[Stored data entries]
════════════════════
(** ** Calls on one owner of the world *)
Abbreviation wtags w := (tags (w_leases w)).
Lemma on_tags {A} w i (f : sys → sys * res error A) : (∀ s, stags (f s).1 = stags s) → wtags (on w i f).1 = wtags w.
Proof. intros Hf. unfold on. destruct (w_owners w !! i) as [o|]; [|done]. specialize (Hf (view w i o)). by destruct (f (view w i o)). Qed.
(** a step that releases none of the leases in [cs] *)
Definition quiet (cs : gset nat) (w w' : world) : Prop :=
  ∃ i o x, w_owners w !! i = Some x ∧ on_owner (w_leases w) i o ∧ (∀ c ok, o = OpRelease c ok → c ∉ cs) ∧ w' = after w i (run_op o (view w i x)).
Lemma quiet_step cs w w' : quiet cs w w' → step w w'.
Proof. intros (i & o & x & Hx & Hown & _ & ->). by apply step_op. Qed.
Lemma quiet_steps cs w w' : rtc (quiet cs) w w' → rtc step w w'.
Proof. apply rtc_subrel. intros ??. apply quiet_step. Qed.
Lemma on_quiet {A} cs w i (f : sys → sys * res error A) o : (∀ s, (f s).1 = run_op o s) → on_owner (w_leases w) i o → (∀ c ok, o = OpRelease c ok → c ∉ cs) →
  rtc (quiet cs) w (on w i f).1.
Proof.
  intros Hf Hown Hq. unfold on. destruct (w_owners w !! i) as [x|] eqn:Hx; [|apply rtc_refl]. specialize (Hf (view w i x)). destruct (f (view w i x)) as [s r]. cbn in *. subst s.
  apply rtc_once. by exists i, o, x.
Qed.

(** ** Observing keeps the leases *)
Lemma observe_members_tags env ms seen w : wtags (observe_members env ms seen w).1 = wtags w.
Proof.
  revert env seen w. induction ms as [|m ms IH]; intros env seen w; [done|]. cbn [observe_members].
  pose proof (on_tags w (mb_owner m) (observeMountedVolumeLocked (env 0%nat)) (tags_observe _)) as Ht. destruct (on w _ _) as [w1 [v|e]]; [|done]. cbn [fst] in Ht.
  destruct (refused_volume _ _ _); [done|]. specialize (IH (λ n, env (S n)) (seen_volume seen v) w1). destruct (observe_members _ ms _ w1) as [w2 [vs|e]]; cbn [fst] in *; congruence.
Qed.
Lemma observe_members_quiet cs env ms seen w : rtc (quiet cs) w (observe_members env ms seen w).1.
Proof.
  revert env seen w. induction ms as [|m ms IH]; intros env seen w; [apply rtc_refl|]. cbn [observe_members].
  pose proof (on_quiet cs w (mb_owner m) (observeMountedVolumeLocked (env 0%nat)) (OpObserve (env 0%nat)) (λ s, eq_refl) I ltac:(done)) as Hq.
  destruct (on w _ _) as [w1 [v|e]]; [|done]. cbn [fst] in Hq. destruct (refused_volume _ _ _); [done|].
  specialize (IH (λ n, env (S n)) (seen_volume seen v) w1). destruct (observe_members _ ms _ w1) as [w2 [vs|e]]; cbn [fst] in *; by etrans.
Qed.
Section sha256.
Context (sha256 : list Z → list Z).
Abbreviation observeLocked := (observeLocked sha256).
Lemma observeLocked_tags env m w : wtags (observeLocked env m w).1.1 = wtags w.
Proof.
  unfold MountedSet.observeLocked. pose proof (observe_members_tags env (ms_members m) (mkSeen ∅ ∅ ∅) w) as H.
  destruct (observe_members _ _ _ w) as [w1 [vs|e]]; [|done]. by destruct (next_generation _ _).
Qed.
Lemma observeLocked_quiet cs env m w : rtc (quiet cs) w (observeLocked env m w).1.1.
Proof.
  unfold MountedSet.observeLocked. pose proof (observe_members_quiet cs env (ms_members m) (mkSeen ∅ ∅ ∅) w) as H.
  destruct (observe_members _ _ _ w) as [w1 [vs|e]]; [|done]. by destruct (next_generation _ _).
Qed.
Lemma observeLocked_members env m w : ms_members (observeLocked env m w).1.2 = ms_members m.
Proof. unfold MountedSet.observeLocked. destruct (observe_members _ _ _ w) as [w1 [vs|e]]; [|done]. by destruct (next_generation _ _). Qed.

(** ** The loop of [Acquire] *)
(** the children with the members they lease *)
Definition opened (new : list (mountedVolumeMember * nat)) : gmap nat (nat * bool) := list_to_map ((λ p, (p.2, (mb_owner p.1, false))) <$> new).
Definition filed (new : list (mountedVolumeMember * nat)) : list (string * nat) := (λ p, (mb_volumeID p.1, p.2)) <$> new.
Lemma empty_acquire w i ctx e c x : w_leases w !! c = Some x → ls_files x = ∅ → ∃ x', w_leases (on w i (acquireLocked ctx e)).1 !! c = Some x' ∧ ls_files x' = ∅.
Proof.
  intros Hc Hf. unfold on. destruct (w_owners w !! i) as [o|]; [|by exists x]. unfold acquireLocked. destruct (negb ctx); [by exists x|]. destruct (_ != _); [by exists x|].
  unfold verifyMountedLocked. destruct (_ || _).
  - pose proof (review_spec (view w i o)) as (_ & _ & _ & _ & Hl). destruct (reviewLocked (view w i o)) as [s1 r] eqn:Hr. assert (r = Err ErrReview) as -> by (by injection Hr).
    cbn [fst after w_leases] in *. rewrite Hl. cbn [view s_leases]. rewrite Hc. case_bool_decide; cbn; by eexists.
  - cbn. rewrite lookup_insert_ne; [by exists x|]. intros He. pose proof (fresh_lease (view w i o)) as Hn. cbn in Hn. rewrite He in Hn. congruence.
Qed.
(** what the loop has done when it stops *)
Definition acquired_some (ms : list mountedVolumeMember) (acc acc' : list (string * nat)) (w w' : world) (r : res error unit) : Prop :=
  ∃ new, acc' = acc ++ filed new ∧ new.*1 `prefix_of` ms ∧ (r = Ok tt → new.*1 = ms) ∧ NoDup new.*2 ∧ (∀ c, c ∈ new.*2 → w_leases w !! c = None)
    ∧ wtags w' = opened new ∪ wtags w ∧ (∀ c, c ∈ new.*2 → ∃ x, w_leases w' !! c = Some x ∧ ls_files x = ∅)
    ∧ (∀ c x, w_leases w !! c = Some x → ls_files x = ∅ → ∃ x', w_leases w' !! c = Some x' ∧ ls_files x' = ∅) ∧ ∀ cs, rtc (quiet cs) w w'.
Lemma acquired_none ms acc w w' r : (r = Ok tt → ms = []) → wtags w' = wtags w →
  (∀ c x, w_leases w !! c = Some x → ls_files x = ∅ → ∃ x', w_leases w' !! c = Some x' ∧ ls_files x' = ∅) → (∀ cs, rtc (quiet cs) w w') → acquired_some ms acc acc w w' r.
Proof.
  intros Hr Ht Hk Hq. exists []. unfold opened, filed. cbn [fmap list_fmap list_to_map foldr]. rewrite app_nil_r, map_empty_union.
  split; [done|]. split; [apply prefix_nil|]. split; [intros H; by rewrite (Hr H)|]. split; [apply NoDup_nil_2|]. split; [by intros c ?%elem_of_nil|]. split; [done|].
  split; [by intros c ?%elem_of_nil|]. done.
Qed.
Lemma acquire_members_spec env ms acc w w' acc' r : acquire_members env ms acc w = (w', acc', r) → acquired_some ms acc acc' w w' r.
Proof.
  revert env acc w. induction ms as [|m ms IH]; intros env acc w; cbn [acquire_members].
  - intros [= <- <- <-]. apply acquired_none; [done|done|by eauto|by intros; apply rtc_refl].
  - destruct (env 0%nat) as [[ctx inner] e]. destruct (negb ctx); [intros [= <- <- <-]; apply acquired_none; [done|done|by eauto|by intros; apply rtc_refl]|].
    pose proof (λ cs, on_quiet cs w (mb_owner m) (acquireLocked inner e) (OpAcquire inner e) (λ s, eq_refl) I ltac:(done)) as Hq.
    pose proof (empty_acquire w (mb_owner m) inner e) as Hemp. unfold on in Hq, Hemp |- *. destruct (w_owners w !! mb_owner m) as [o|] eqn:Ho; [|intros [= <- <- <-]; by apply acquired_none].
    pose proof (tags_acquire inner e (view w (mb_owner m) o)) as Ht. destruct (acquireLocked inner e (view w (mb_owner m) o)) as [s1 [c|err]] eqn:Hacq; cbn [fst] in Hq, Hemp.
    + destruct Ht as [Hnone Ht]. set (w1 := after w (mb_owner m) s1) in *. intros Hrest. apply IH in Hrest as (new & -> & Hp & Hok & HN & Hfr & Htags & Hne & Hke & Hq').
      assert (Hc1 : ∃ x, w_leases w1 !! c = Some x ∧ ls_files x = ∅).
      { unfold acquireLocked in Hacq. destruct (negb inner); [done|]. destruct (_ != _); [done|]. destruct (verifyMountedLocked e _) as [s2 [u|]] eqn:Hv; [|done].
        injection Hacq as <- <-. cbn. rewrite lookup_insert_eq. by eexists. }
      exists ((m, c) :: new). cbn [filed fmap list_fmap fst snd]. assert (Hcn : c ∉ new.*2). { intros Hin. destruct Hc1 as (x & Hx & _). rewrite (Hfr c Hin) in Hx. done. }
      assert (Htw : wtags w1 = <[c := (mb_owner m, false)]> (wtags w)) by apply Ht.
      split_and!; [by rewrite <- app_assoc|by apply prefix_cons|by intros Hr; rewrite (Hok Hr)|by apply NoDup_cons| | | | |].
      * intros c' [->|Hin]%elem_of_cons; [apply Hnone|]. apply Hfr in Hin. apply eq_None_not_Some. intros [x Hx].
        assert (Hw : wtags w1 !! c' = None) by (unfold tags; by rewrite lookup_fmap, Hin). rewrite Htw in Hw. apply lookup_insert_None in Hw as [Hw _]. unfold tags in Hw. by rewrite lookup_fmap, Hx in Hw.
      * rewrite Htags, Htw. unfold opened. cbn [fmap list_fmap list_to_map fst snd foldr uncurry]. rewrite <- insert_union_l. symmetry. apply insert_union_r. apply not_elem_of_list_to_map_1.
        rewrite <- list_fmap_compose. by change (fst ∘ λ p, (p.2, (mb_owner p.1, false))) with (@snd mountedVolumeMember nat).
      * intros c' [->|Hin]%elem_of_cons; [|by apply Hne]. destruct Hc1 as (x & Hx & Hxe). by apply (Hke c x).
      * intros c' x Hx Hxe. destruct (Hemp c' x Hx Hxe) as (x1 & Hx1 & Hxe1). by apply (Hke c' x1).
      * intros cs. by transitivity w1.
    + intros [= <- <- <-]. by apply acquired_none.
Qed.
════════════════════
# Problem description
Consider the entries above and return each line with the string "observeMountedVolumeLocked".

# Solution to the exercise
  pose proof (on_tags w (mb_owner m) (observeMountedVolumeLocked (env 0%nat)) (tags_observe _)) as Ht. destruct (on w _ _) as [w1 [v|e]]; [|done]. cbn [fst] in Ht.
  pose proof (on_quiet cs w (mb_owner m) (observeMountedVolumeLocked (env 0%nat)) (OpObserve (env 0%nat)) (λ s, eq_refl) I ltac:(done)) as Hq.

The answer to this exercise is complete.